Exercise description: When you reach the line with "v ← py_get item" in the data below, begin printing lines exactly, and stop once the line with "items ← py_iter second;" has been printed.

Available records:
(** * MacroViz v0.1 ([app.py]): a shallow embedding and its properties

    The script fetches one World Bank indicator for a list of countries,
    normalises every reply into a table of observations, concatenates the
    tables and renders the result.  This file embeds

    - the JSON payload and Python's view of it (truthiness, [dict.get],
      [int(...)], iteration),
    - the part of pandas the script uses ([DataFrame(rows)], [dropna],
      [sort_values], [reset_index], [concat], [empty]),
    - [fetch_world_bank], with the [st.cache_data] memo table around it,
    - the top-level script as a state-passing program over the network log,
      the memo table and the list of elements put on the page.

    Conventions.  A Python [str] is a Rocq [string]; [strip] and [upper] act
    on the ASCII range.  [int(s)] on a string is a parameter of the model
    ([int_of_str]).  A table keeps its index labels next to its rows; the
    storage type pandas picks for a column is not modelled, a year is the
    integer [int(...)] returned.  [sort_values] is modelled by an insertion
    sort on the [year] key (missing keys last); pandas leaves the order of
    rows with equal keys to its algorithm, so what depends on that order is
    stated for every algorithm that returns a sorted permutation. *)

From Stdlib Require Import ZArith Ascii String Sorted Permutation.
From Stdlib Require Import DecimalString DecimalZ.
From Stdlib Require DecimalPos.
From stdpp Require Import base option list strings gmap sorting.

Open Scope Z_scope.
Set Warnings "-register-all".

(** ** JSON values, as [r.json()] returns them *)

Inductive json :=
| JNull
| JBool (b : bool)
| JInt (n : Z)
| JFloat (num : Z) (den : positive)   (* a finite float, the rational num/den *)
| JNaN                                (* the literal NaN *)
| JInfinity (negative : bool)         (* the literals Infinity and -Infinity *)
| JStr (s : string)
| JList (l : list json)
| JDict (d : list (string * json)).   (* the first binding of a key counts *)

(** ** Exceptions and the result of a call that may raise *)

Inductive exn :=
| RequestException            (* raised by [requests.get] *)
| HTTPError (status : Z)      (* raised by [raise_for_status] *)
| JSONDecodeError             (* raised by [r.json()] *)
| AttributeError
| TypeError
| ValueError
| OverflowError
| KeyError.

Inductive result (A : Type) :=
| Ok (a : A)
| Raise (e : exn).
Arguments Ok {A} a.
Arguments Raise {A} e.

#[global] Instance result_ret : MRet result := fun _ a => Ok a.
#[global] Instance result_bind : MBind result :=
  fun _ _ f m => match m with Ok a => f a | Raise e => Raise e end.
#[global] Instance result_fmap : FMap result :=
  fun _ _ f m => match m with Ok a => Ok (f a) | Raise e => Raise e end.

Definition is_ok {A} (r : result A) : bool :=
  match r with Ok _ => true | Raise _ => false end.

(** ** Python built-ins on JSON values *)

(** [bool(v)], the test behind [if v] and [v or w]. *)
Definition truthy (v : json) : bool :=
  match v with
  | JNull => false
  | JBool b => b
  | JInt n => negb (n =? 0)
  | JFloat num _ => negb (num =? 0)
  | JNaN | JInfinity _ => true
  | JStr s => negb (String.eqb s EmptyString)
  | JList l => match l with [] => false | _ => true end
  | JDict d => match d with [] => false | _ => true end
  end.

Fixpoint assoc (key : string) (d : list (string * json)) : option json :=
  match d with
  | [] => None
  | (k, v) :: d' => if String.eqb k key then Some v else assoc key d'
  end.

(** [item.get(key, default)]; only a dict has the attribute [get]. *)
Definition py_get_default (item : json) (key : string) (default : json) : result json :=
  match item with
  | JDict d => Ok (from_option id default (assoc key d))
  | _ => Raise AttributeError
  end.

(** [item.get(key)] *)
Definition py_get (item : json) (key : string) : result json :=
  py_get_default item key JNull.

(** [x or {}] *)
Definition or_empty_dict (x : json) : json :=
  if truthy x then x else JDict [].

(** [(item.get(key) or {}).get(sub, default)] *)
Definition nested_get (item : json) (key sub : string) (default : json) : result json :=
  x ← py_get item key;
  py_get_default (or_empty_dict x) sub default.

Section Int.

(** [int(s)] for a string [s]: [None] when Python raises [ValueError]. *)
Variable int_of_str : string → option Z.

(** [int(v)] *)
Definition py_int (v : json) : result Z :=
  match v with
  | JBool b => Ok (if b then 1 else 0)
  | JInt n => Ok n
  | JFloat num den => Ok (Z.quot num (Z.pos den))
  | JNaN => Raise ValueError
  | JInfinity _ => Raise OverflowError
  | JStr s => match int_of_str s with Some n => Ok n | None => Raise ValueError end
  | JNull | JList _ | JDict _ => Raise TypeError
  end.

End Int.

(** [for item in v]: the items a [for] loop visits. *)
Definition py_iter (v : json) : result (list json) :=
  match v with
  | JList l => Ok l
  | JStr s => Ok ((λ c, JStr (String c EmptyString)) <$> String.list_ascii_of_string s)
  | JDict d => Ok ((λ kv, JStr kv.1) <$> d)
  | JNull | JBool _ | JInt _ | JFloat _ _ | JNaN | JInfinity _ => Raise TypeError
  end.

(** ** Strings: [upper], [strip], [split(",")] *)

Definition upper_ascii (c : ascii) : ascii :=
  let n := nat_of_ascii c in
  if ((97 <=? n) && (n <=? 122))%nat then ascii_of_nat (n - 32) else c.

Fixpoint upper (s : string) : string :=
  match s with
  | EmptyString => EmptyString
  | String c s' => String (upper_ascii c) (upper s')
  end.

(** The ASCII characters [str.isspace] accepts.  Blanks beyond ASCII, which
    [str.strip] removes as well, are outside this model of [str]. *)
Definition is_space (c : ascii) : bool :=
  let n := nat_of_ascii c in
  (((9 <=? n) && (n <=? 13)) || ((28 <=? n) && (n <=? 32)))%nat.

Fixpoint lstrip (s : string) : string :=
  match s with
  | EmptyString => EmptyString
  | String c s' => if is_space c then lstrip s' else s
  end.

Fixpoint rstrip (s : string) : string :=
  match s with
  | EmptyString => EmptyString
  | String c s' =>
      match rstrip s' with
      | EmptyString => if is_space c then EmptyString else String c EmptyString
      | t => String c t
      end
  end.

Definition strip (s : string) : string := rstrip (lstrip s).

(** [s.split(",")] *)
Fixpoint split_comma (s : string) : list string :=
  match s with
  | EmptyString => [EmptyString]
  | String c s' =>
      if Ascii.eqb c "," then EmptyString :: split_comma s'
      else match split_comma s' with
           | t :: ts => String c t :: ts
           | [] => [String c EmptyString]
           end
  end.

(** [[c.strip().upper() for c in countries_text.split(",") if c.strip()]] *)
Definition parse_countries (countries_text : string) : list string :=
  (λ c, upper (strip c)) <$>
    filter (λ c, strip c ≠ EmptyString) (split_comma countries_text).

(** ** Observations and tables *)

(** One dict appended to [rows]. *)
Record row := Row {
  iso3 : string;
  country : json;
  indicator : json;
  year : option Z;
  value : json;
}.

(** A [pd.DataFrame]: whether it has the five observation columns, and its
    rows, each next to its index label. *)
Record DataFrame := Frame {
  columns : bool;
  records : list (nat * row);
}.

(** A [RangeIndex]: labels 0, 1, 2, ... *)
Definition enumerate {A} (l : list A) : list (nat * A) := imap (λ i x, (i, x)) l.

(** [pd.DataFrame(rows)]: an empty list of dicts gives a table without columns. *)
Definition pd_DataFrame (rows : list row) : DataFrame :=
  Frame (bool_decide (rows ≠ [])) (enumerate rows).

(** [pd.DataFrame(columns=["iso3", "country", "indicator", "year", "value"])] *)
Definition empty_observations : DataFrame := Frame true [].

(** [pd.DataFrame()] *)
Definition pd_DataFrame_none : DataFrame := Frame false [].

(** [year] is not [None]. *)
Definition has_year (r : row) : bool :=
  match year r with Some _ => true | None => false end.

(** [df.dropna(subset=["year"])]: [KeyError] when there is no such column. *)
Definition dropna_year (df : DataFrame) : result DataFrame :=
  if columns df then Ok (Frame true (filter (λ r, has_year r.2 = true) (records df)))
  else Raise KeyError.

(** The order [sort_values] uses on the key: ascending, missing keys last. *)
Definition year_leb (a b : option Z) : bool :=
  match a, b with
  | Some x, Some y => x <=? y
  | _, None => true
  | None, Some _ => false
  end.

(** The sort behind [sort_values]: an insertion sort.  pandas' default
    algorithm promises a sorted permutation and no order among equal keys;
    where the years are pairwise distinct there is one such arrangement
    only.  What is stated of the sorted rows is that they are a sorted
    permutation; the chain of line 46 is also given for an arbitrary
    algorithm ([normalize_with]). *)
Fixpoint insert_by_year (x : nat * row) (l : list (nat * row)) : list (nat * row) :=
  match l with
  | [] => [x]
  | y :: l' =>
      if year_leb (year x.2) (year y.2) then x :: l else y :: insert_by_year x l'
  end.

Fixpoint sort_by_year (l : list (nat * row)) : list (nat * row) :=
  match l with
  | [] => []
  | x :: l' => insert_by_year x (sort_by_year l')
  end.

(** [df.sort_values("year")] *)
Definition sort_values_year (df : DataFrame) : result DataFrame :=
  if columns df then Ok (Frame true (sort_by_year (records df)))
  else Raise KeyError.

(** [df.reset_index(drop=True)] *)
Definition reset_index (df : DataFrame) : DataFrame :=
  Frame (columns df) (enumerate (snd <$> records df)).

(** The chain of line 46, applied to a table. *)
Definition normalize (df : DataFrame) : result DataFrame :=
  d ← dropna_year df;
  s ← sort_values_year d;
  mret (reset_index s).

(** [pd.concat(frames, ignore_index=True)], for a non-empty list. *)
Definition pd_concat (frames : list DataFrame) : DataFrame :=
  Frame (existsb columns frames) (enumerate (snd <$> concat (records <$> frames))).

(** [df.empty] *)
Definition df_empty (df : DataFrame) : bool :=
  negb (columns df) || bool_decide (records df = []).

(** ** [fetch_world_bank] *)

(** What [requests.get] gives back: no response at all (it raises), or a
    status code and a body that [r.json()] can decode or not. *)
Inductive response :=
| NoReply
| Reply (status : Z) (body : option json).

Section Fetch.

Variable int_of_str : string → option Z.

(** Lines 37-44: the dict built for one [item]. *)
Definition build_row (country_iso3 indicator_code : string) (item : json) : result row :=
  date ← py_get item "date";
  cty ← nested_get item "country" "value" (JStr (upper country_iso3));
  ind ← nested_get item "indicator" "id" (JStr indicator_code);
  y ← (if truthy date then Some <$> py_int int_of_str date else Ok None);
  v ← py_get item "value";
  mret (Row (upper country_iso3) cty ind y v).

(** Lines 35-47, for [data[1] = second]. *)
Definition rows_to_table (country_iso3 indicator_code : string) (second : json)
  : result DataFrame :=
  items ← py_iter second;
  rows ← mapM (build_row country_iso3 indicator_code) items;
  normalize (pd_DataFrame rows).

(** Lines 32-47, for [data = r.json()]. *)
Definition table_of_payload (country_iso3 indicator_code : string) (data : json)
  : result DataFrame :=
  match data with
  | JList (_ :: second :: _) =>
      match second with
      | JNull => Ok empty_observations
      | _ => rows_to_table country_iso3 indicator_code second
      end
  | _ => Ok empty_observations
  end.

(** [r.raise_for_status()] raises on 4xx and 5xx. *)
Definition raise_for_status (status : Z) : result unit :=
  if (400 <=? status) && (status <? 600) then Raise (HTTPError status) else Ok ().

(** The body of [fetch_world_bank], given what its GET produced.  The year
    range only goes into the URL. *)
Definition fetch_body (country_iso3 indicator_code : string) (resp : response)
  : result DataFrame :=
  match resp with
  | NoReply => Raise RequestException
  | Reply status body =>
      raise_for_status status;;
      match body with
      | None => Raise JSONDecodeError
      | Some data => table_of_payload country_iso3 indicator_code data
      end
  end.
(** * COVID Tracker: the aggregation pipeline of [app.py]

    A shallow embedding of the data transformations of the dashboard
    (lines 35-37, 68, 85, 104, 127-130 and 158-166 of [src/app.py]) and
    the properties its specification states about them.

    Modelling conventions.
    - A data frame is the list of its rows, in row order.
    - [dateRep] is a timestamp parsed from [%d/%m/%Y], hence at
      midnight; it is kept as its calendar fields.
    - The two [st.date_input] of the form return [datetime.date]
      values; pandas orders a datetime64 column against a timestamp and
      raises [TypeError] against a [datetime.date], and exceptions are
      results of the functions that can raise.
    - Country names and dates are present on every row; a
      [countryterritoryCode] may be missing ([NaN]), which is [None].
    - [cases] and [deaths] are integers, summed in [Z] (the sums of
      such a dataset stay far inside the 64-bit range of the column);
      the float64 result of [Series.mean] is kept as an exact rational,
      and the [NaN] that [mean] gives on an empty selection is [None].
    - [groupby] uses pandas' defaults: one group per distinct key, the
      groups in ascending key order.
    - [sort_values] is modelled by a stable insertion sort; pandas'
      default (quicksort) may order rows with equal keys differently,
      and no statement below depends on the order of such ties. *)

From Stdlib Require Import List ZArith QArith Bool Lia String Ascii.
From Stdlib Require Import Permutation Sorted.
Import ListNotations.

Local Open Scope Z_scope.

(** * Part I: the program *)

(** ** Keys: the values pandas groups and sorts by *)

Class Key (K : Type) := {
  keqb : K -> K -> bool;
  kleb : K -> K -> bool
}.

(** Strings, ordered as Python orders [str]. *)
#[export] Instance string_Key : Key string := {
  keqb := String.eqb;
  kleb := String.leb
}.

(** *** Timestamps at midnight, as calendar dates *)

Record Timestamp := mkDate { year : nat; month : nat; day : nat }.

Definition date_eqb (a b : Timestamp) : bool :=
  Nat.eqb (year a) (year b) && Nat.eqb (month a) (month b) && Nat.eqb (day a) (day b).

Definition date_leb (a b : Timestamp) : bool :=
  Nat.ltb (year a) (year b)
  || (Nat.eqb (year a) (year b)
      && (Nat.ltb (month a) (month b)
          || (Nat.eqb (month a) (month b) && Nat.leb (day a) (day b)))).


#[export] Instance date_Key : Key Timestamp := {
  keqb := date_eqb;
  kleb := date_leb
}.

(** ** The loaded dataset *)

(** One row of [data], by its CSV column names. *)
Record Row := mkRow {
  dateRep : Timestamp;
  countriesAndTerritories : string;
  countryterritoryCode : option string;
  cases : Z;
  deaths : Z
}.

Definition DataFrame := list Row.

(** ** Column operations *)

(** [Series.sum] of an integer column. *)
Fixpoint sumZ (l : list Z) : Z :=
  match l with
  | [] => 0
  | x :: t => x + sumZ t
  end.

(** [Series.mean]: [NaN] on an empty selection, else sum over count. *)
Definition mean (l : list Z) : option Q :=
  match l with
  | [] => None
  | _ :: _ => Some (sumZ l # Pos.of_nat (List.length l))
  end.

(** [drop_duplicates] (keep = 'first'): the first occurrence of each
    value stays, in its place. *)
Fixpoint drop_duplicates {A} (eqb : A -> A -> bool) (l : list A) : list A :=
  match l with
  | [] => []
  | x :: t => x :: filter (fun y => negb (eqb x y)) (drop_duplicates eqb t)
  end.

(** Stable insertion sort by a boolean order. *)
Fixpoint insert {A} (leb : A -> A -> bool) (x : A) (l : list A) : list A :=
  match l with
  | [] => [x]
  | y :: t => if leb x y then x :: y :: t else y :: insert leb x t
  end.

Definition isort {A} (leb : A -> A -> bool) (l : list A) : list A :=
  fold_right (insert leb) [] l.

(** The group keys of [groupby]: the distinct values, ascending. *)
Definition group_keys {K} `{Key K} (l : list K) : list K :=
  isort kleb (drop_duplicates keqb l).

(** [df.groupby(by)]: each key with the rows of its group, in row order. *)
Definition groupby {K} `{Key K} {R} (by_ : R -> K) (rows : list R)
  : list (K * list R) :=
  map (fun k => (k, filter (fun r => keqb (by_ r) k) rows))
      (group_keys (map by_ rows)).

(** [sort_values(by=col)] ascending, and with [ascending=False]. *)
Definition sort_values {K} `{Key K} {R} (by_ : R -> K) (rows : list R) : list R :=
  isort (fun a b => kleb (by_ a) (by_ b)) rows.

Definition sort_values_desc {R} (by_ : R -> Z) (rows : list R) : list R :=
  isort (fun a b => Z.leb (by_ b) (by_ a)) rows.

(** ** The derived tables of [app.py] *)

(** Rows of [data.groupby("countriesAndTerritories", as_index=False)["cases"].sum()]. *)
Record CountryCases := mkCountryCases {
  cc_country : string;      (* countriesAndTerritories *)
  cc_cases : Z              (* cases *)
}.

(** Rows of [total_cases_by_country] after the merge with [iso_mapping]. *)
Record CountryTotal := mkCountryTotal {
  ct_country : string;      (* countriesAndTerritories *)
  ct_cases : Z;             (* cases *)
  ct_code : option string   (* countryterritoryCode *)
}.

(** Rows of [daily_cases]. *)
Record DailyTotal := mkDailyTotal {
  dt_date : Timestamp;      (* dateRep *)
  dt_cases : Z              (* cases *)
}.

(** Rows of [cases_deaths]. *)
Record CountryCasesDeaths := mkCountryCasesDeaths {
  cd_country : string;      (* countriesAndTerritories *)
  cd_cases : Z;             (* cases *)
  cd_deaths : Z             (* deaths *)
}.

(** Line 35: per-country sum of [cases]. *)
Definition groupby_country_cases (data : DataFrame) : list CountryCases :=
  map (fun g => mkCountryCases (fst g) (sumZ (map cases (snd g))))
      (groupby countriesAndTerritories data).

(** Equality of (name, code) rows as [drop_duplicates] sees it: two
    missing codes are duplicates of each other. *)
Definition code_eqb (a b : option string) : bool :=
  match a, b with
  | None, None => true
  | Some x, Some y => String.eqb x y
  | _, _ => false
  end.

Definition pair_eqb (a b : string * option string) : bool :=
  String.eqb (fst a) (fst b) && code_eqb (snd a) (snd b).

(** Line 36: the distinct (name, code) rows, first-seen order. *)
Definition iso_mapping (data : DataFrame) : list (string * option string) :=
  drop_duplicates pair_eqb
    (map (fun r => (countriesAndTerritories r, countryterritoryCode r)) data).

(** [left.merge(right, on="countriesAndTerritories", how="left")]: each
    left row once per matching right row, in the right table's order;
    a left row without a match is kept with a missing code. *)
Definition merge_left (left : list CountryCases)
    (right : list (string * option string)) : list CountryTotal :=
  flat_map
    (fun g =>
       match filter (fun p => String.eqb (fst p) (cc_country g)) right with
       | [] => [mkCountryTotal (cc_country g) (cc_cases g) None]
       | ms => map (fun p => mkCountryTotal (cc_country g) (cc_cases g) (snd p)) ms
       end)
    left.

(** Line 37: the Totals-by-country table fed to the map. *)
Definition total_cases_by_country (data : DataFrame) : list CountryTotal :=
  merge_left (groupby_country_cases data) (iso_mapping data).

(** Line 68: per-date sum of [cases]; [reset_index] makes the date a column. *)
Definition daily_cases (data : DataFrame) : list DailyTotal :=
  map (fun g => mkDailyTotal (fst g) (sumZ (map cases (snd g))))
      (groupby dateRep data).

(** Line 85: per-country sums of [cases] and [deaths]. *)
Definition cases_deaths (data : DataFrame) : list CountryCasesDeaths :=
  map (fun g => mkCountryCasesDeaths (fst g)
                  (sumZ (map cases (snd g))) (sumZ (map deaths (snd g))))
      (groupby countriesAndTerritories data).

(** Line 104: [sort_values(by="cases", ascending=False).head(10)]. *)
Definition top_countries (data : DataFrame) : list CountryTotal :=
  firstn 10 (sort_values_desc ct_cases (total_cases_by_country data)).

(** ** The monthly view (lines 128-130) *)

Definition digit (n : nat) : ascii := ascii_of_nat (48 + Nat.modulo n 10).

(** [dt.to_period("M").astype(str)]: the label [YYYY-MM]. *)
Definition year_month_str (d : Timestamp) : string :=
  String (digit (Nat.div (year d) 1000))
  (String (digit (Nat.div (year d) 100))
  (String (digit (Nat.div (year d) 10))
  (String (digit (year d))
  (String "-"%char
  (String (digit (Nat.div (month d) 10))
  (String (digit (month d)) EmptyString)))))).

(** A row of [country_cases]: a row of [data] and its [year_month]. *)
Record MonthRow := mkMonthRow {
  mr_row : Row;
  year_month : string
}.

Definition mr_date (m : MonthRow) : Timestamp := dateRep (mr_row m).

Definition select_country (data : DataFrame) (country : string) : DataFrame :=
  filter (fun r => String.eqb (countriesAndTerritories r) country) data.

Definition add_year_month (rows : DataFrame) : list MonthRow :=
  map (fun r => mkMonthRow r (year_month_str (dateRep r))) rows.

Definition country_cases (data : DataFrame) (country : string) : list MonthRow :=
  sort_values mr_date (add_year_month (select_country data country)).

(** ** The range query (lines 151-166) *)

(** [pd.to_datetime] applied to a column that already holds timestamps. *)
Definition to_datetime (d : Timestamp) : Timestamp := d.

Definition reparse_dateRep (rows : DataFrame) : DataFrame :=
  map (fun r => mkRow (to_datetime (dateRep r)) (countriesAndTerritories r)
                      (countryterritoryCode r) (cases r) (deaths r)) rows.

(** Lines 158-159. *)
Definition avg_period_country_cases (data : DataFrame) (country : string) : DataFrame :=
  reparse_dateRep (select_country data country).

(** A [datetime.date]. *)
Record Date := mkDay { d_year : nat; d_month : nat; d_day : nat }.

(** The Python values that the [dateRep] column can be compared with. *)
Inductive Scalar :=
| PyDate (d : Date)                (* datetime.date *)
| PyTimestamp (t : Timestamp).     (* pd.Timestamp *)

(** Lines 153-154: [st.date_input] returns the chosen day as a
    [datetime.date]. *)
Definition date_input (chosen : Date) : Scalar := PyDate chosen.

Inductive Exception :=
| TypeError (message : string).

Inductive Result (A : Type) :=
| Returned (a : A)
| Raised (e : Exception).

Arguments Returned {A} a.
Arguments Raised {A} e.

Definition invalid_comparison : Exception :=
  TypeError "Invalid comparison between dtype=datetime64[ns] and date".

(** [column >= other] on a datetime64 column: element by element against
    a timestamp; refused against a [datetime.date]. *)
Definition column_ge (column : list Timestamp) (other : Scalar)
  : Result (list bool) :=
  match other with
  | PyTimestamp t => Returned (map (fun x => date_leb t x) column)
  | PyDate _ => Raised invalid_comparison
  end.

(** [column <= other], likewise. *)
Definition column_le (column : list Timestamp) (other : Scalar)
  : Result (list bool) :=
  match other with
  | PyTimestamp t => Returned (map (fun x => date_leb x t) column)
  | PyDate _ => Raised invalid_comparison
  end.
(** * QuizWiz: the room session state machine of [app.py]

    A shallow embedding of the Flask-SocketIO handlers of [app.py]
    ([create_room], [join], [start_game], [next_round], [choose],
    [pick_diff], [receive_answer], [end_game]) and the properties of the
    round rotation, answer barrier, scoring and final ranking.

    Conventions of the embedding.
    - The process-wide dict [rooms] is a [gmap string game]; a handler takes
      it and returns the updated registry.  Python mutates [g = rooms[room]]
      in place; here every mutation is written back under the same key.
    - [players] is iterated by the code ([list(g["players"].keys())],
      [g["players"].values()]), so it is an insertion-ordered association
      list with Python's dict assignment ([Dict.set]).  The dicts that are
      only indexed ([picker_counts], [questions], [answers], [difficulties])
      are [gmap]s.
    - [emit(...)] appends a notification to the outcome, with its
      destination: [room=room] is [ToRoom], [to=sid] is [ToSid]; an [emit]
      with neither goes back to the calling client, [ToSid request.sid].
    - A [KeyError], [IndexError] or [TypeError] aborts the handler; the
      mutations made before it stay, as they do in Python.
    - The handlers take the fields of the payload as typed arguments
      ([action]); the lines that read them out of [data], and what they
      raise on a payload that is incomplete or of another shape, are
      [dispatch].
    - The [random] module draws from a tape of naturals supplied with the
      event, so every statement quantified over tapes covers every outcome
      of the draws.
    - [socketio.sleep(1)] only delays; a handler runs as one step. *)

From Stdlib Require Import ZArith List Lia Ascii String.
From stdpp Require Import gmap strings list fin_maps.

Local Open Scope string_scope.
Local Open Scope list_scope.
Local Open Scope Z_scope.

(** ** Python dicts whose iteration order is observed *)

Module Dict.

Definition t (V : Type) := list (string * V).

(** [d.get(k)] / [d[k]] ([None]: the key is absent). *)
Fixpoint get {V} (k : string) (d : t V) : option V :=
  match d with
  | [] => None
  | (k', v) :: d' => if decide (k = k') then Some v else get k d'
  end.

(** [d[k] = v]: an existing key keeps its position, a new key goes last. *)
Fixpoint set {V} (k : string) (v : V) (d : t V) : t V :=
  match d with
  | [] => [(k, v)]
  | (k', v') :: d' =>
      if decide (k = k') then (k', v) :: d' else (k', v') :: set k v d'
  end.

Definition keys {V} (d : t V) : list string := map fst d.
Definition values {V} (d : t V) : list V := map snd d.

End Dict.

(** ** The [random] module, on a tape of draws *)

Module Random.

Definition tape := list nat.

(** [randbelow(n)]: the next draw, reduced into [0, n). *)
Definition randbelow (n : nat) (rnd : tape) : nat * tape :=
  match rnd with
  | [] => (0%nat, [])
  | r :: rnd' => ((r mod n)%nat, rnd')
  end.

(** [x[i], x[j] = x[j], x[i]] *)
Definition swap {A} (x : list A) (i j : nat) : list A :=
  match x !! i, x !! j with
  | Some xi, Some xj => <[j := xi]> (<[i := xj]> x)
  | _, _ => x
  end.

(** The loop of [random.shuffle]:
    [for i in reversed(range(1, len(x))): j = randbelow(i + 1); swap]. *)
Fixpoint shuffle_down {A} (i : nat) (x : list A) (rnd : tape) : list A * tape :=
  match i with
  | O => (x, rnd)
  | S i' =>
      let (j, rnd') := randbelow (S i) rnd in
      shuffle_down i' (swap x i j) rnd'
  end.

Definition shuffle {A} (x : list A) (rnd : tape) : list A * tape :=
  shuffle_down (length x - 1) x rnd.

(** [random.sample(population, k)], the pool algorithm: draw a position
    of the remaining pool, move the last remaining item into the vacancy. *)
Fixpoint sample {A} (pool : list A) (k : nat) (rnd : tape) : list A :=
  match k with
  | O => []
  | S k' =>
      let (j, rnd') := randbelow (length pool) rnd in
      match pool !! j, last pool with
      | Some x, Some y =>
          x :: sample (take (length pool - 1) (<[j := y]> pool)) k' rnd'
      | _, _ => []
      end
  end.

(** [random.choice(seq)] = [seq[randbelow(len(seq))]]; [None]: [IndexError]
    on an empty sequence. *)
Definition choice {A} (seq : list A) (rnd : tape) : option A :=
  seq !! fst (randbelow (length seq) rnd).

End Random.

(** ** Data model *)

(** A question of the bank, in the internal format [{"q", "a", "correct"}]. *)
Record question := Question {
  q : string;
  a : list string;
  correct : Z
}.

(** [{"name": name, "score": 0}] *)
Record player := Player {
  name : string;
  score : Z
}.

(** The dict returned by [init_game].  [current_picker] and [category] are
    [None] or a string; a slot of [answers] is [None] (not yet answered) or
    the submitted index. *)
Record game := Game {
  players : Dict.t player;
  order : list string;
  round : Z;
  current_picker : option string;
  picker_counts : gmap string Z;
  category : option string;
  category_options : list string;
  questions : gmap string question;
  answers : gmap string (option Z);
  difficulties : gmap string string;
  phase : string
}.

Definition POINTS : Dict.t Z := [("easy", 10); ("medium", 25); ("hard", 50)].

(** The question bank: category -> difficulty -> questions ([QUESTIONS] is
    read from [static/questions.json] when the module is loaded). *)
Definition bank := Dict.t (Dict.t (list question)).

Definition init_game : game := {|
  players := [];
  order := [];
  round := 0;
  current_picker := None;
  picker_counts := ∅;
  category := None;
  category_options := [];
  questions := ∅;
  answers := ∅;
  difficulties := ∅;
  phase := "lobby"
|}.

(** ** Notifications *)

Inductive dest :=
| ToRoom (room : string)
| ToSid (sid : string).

Task result:
  v ← py_get item "value";
  mret (Row (upper country_iso3) cty ind y v).

(** Lines 35-47, for [data[1] = second]. *)
Definition rows_to_table (country_iso3 indicator_code : string) (second : json)
  : result DataFrame :=
  items ← py_iter second;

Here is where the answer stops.